Following a six month inquiry, the Gambling Related Harm All-Party Parliamentary Group (GRH APPG) has made some very strong recommendations for the UK gambling scene.
Shares in UK gambling operators plummetted yesterday, with Ladbrokes Coral owner GVC Holdings PLC (LON: GVC) plunging more than 10% and wiping over half a billion pounds from its value in just one single day.
The MPs have demanded a stake limit of just £2 on slot-machine style games, commonly known as slots. This would be in line with the £2 maximum bet restrictions placed on Fixed Odds Betting Terminals (FOBT) last year.
The report outlined a series of proposals aimed at tightening UK gambling regulation. The 11 key recommendations made by the MPs include limiting the stake in online gambling, new regulation to focus on harm prevention and the end to using credit cards for online gambling.
Other recommendations were ‘affordability’ checks’ on gamblers and restricting VIP accounts and the incentives being offered by gambling firms to those customers that bet frequently
UKGC “Not Fit For Purpose”
There was also a strong condemnation of the UK Gambling Commission (UKGC). The group which was established in 2018 to investigate the impact of gambling-related harm, described the regulatory body as “not fit for purpose.” As well as calls for the government to “urgently” introduce new stricter legislation, the report called for a ‘smart statutory levy’ of 1% be introduced to fund research into gambling-related harm. The APPG also recommended that the commissioning of research be moved away from GambleAware and the UK Gambling Commission, and instead be transferred to independent UK research councils and a public health setting.
Iain Duncan Smith, vice-chairman of the group said:
‘For too long, online gambling operators have exploited vulnerable gamblers to little or no retribution from the regulator. We cannot continue to fail vulnerable gamblers.’
‘I therefore urge the Commission to look into this issue in greater depth. It is outrageous that there are not stake limits online, that gamblers are still able to gamble using credit cards online and that operators are able to continue to offer inducements to the vulnerable without proper sanction.’

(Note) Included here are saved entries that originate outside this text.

(** * McpHub: a shallow embedding of the MCP connection hub

    The development follows [src/services/mcp/McpHub.ts] (the hub class) and
    [src/services/mcp/handlers/NotificationHandlers.ts] (the modular copy of
    the notification handlers).  The hub is a single mutable object; its
    methods are modelled as state transformers that also return the list of
    calls made to the outside world (transport, SDK client, console, webview,
    callbacks).  Answers of the outside world (the peer's replies, the clock,
    failures of the transport) are arguments of the operations. *)

From stdpp Require Import gmap strings list pretty.

Open Scope Z_scope.

(** ** Data model *)

(** Keys of type [string | number] (progress tokens, request ids).  A JS
    [Map] keeps the string ["1"] and the number [1] apart. *)
Inductive Key : Type :=
  | KStr (s : string)
  | KNum (n : Z).

#[global] Instance Key_eq_dec : EqDecision Key.
Proof. solve_decision. Defined.

Definition Key_to_sum (k : Key) : string + Z :=
  match k with KStr s => inl s | KNum n => inr n end.

Definition Key_of_sum (x : string + Z) : Key :=
  match x with inl s => KStr s | inr n => KNum n end.

#[global] Instance Key_countable : Countable Key.
Proof.
  apply (inj_countable' Key_to_sum Key_of_sum).
  intros []; reflexivity.
Defined.

(** ["global" | "project"] *)
Inductive Source : Type := Global | Project.

#[global] Instance Source_eq_dec : EqDecision Source.
Proof. solve_decision. Defined.

(** [McpServer.status] *)
Inductive ServerStatus : Type := StConnected | StConnecting | StDisconnected.

#[global] Instance ServerStatus_eq_dec : EqDecision ServerStatus.
Proof. solve_decision. Defined.

(** Task status of the MCP 2025-11-25 task state machine. *)
Inductive TaskStatus : Type :=
  | Working | InputRequired | Completed | Failed | Cancelled.

#[global] Instance TaskStatus_eq_dec : EqDecision TaskStatus.
Proof. solve_decision. Defined.

Definition isTerminal (s : TaskStatus) : bool :=
  match s with
  | Completed | Failed | Cancelled => true
  | Working | InputRequired => false
  end.

Inductive ErrorLevel : Type := LvlError | LvlWarn | LvlInfo.

Record McpErrorEntry : Type := mkErrorEntry {
  err_message : string;
  err_timestamp : Z;
  err_level : ErrorLevel;
}.

(** The three transports of [ServerConfigSchema]. *)
Inductive TransportType : Type := Stdio | Sse | StreamableHttp.

(** A validated server configuration, reduced to the fields the hub reads.
    [cfg_json] stands for [JSON.stringify(config)]. *)
Record ServerConfig : Type := mkServerConfig {
  cfg_type : TransportType;
  cfg_disabled : bool;
  cfg_watchPaths : list string;
  cfg_args : list string;
  cfg_json : string;
}.

(** [McpServer]; [timeout] and [projectPath], which the hub only stores, are
    left out, and the listed tools, resources and prompts are kept as names. *)
Record McpServer : Type := mkServer {
  name : string;
  config : string;
  status : ServerStatus;
  error : option string;
  errorHistory : list McpErrorEntry;
  tools : list string;
  resources : list string;
  resourceTemplates : list string;
  prompts : list string;
  disabled : bool;
  source : option Source;
  instructions : option string;
}.

(** What the SDK client knows of the peer after the handshake:
    [client.getServerCapabilities()]. *)
Record ServerCapabilities : Type := mkCaps {
  cap_tasks : bool;
  cap_resources_subscribe : bool;
}.

(** The SDK [Client] object: an identity and the capabilities the peer
    declared ([None] before the handshake has completed). *)
Record Client : Type := mkClient {
  client_id : nat;
  serverCapabilities : option ServerCapabilities;
}.

(** The discriminated union [McpConnection]. *)
Inductive McpConnection : Type :=
  | Connected (server : McpServer) (client : Client) (transport : nat)
  | Disconnected (server : McpServer).

Definition server (c : McpConnection) : McpServer :=
  match c with Connected s _ _ => s | Disconnected s => s end.

Definition client (c : McpConnection) : option Client :=
  match c with Connected _ cl _ => Some cl | Disconnected _ => None end.

Definition transport (c : McpConnection) : option nat :=
  match c with Connected _ _ t => Some t | Disconnected _ => None end.

Definition with_server (f : McpServer -> McpServer) (c : McpConnection) : McpConnection :=
  match c with
  | Connected s cl t => Connected (f s) cl t
  | Disconnected s => Disconnected (f s)
  end.

(** Entry of [activeProgressTokens]; the callback is a handle. *)
Record ProgressTokenData : Type := mkTokenData {
  tok_serverName : string;
  tok_callback : option nat;
  lastProgress : Z;
}.

(** Entry of [pendingRequests]; the [AbortController] is a handle. *)
Record PendingRequestData : Type := mkPending {
  req_serverName : string;
  controller : nat;
}.

(** Entry of [activeTasks]. *)
Record TaskData : Type := mkTaskData {
  task_serverName : string;
  task_source : option Source;
  task_status : TaskStatus;
  task_progressToken : option Key;
  task_pollInterval : option Z;
  task_message : option string;
  createdAt : Z;
  updatedAt : Z;
}.

(** A chokidar watcher, described by what it watches. *)
Inductive FSWatcher : Type :=
  | WatchPaths (paths : list string)
  | WatchFile (path : string).

(** The fields of the [McpHub] class. *)
Record McpHub : Type := mkHub {
  connections : list McpConnection;
  isDisposed : bool;
  isConnecting : bool;
  isProgrammaticUpdate : bool;
  flagResetTimer : option nat;
  configChangeDebounceTimers : gmap string nat;
  fileWatchers : gmap string (list FSWatcher);
  sanitizedNameRegistry : gmap string string;
  activeProgressTokens : gmap Key ProgressTokenData;
  pendingRequests : gmap Key PendingRequestData;
  activeTasks : gmap string TaskData;
  resourceSubscriptions : gmap string (list string);
  settingsWatcher : option nat;
  projectMcpWatcher : option nat;
  disposables : list nat;
}.

(** The hub right after construction, before any server is initialised. *)
Definition newHub : McpHub :=
  {| connections := [];
     isDisposed := false;
     isConnecting := false;
     isProgrammaticUpdate := false;
     flagResetTimer := None;
     configChangeDebounceTimers := ∅;
     fileWatchers := ∅;
     sanitizedNameRegistry := ∅;
     activeProgressTokens := ∅;
     pendingRequests := ∅;
     activeTasks := ∅;
     resourceSubscriptions := ∅;
     settingsWatcher := None;
     projectMcpWatcher := None;
     disposables := [] |}.

(** Field updates. *)
Definition set_connections (v : list McpConnection) (h : McpHub) : McpHub :=
  {| connections := v; isDisposed := isDisposed h; isConnecting := isConnecting h;
     isProgrammaticUpdate := isProgrammaticUpdate h; flagResetTimer := flagResetTimer h;
     configChangeDebounceTimers := configChangeDebounceTimers h;
     fileWatchers := fileWatchers h; sanitizedNameRegistry := sanitizedNameRegistry h;
     activeProgressTokens := activeProgressTokens h; pendingRequests := pendingRequests h;
     activeTasks := activeTasks h; resourceSubscriptions := resourceSubscriptions h;
     settingsWatcher := settingsWatcher h; projectMcpWatcher := projectMcpWatcher h;
     disposables := disposables h |}.

Definition set_isConnecting (v : bool) (h : McpHub) : McpHub :=
  {| connections := connections h; isDisposed := isDisposed h; isConnecting := v;
     isProgrammaticUpdate := isProgrammaticUpdate h; flagResetTimer := flagResetTimer h;
     configChangeDebounceTimers := configChangeDebounceTimers h;
     fileWatchers := fileWatchers h; sanitizedNameRegistry := sanitizedNameRegistry h;
     activeProgressTokens := activeProgressTokens h; pendingRequests := pendingRequests h;
     activeTasks := activeTasks h; resourceSubscriptions := resourceSubscriptions h;
     settingsWatcher := settingsWatcher h; projectMcpWatcher := projectMcpWatcher h;
     disposables := disposables h |}.

Definition set_fileWatchers (v : gmap string (list FSWatcher)) (h : McpHub) : McpHub :=
  {| connections := connections h; isDisposed := isDisposed h; isConnecting := isConnecting h;
     isProgrammaticUpdate := isProgrammaticUpdate h; flagResetTimer := flagResetTimer h;
     configChangeDebounceTimers := configChangeDebounceTimers h;
     fileWatchers := v; sanitizedNameRegistry := sanitizedNameRegistry h;
     activeProgressTokens := activeProgressTokens h; pendingRequests := pendingRequests h;
     activeTasks := activeTasks h; resourceSubscriptions := resourceSubscriptions h;
     settingsWatcher := settingsWatcher h; projectMcpWatcher := projectMcpWatcher h;
     disposables := disposables h |}.

Definition set_sanitizedNameRegistry (v : gmap string string) (h : McpHub) : McpHub :=
  {| connections := connections h; isDisposed := isDisposed h; isConnecting := isConnecting h;
     isProgrammaticUpdate := isProgrammaticUpdate h; flagResetTimer := flagResetTimer h;
     configChangeDebounceTimers := configChangeDebounceTimers h;
     fileWatchers := fileWatchers h; sanitizedNameRegistry := v;
     activeProgressTokens := activeProgressTokens h; pendingRequests := pendingRequests h;
     activeTasks := activeTasks h; resourceSubscriptions := resourceSubscriptions h;
     settingsWatcher := settingsWatcher h; projectMcpWatcher := projectMcpWatcher h;
     disposables := disposables h |}.

Definition set_activeProgressTokens (v : gmap Key ProgressTokenData) (h : McpHub) : McpHub :=
  {| connections := connections h; isDisposed := isDisposed h; isConnecting := isConnecting h;
     isProgrammaticUpdate := isProgrammaticUpdate h; flagResetTimer := flagResetTimer h;
     configChangeDebounceTimers := configChangeDebounceTimers h;
     fileWatchers := fileWatchers h; sanitizedNameRegistry := sanitizedNameRegistry h;
     activeProgressTokens := v; pendingRequests := pendingRequests h;
     activeTasks := activeTasks h; resourceSubscriptions := resourceSubscriptions h;
     settingsWatcher := settingsWatcher h; projectMcpWatcher := projectMcpWatcher h;
     disposables := disposables h |}.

A UKGC spokesperson said of the report:
‘We are disappointed that this report has been released before we have been given the chance to give evidence to the APPG.
‘The report does not reflect our considerable action and progress on most of the areas of concern set out in the report and we look forward to being given the chance to outline that work to the APPG.’
Gambling Firms Shares Plummet
As news of the MPs report surfaced, markets responded with a mass sell-off of gambling company’s stocks. 888 Holdings lost almost 14% of its value in just one day on Monday, immediately wiping £91 million from the online-only gambling firm.
Hardest hit, however, was the Ladbrokes Coral Group – GVC holdings plc (Lon: GVC), which saw a 10.5% decline in the value of its stocks, equating to a massive £547 million in lost value. William Hill saw a £230 million fall, Paddy Power Betfair’s owner, Flutter Entertainment saw its value fall by £217.5 million. Also hard hit was GameSys, which makes online slot machine games, who saw £78 million wiped from its value on Monday.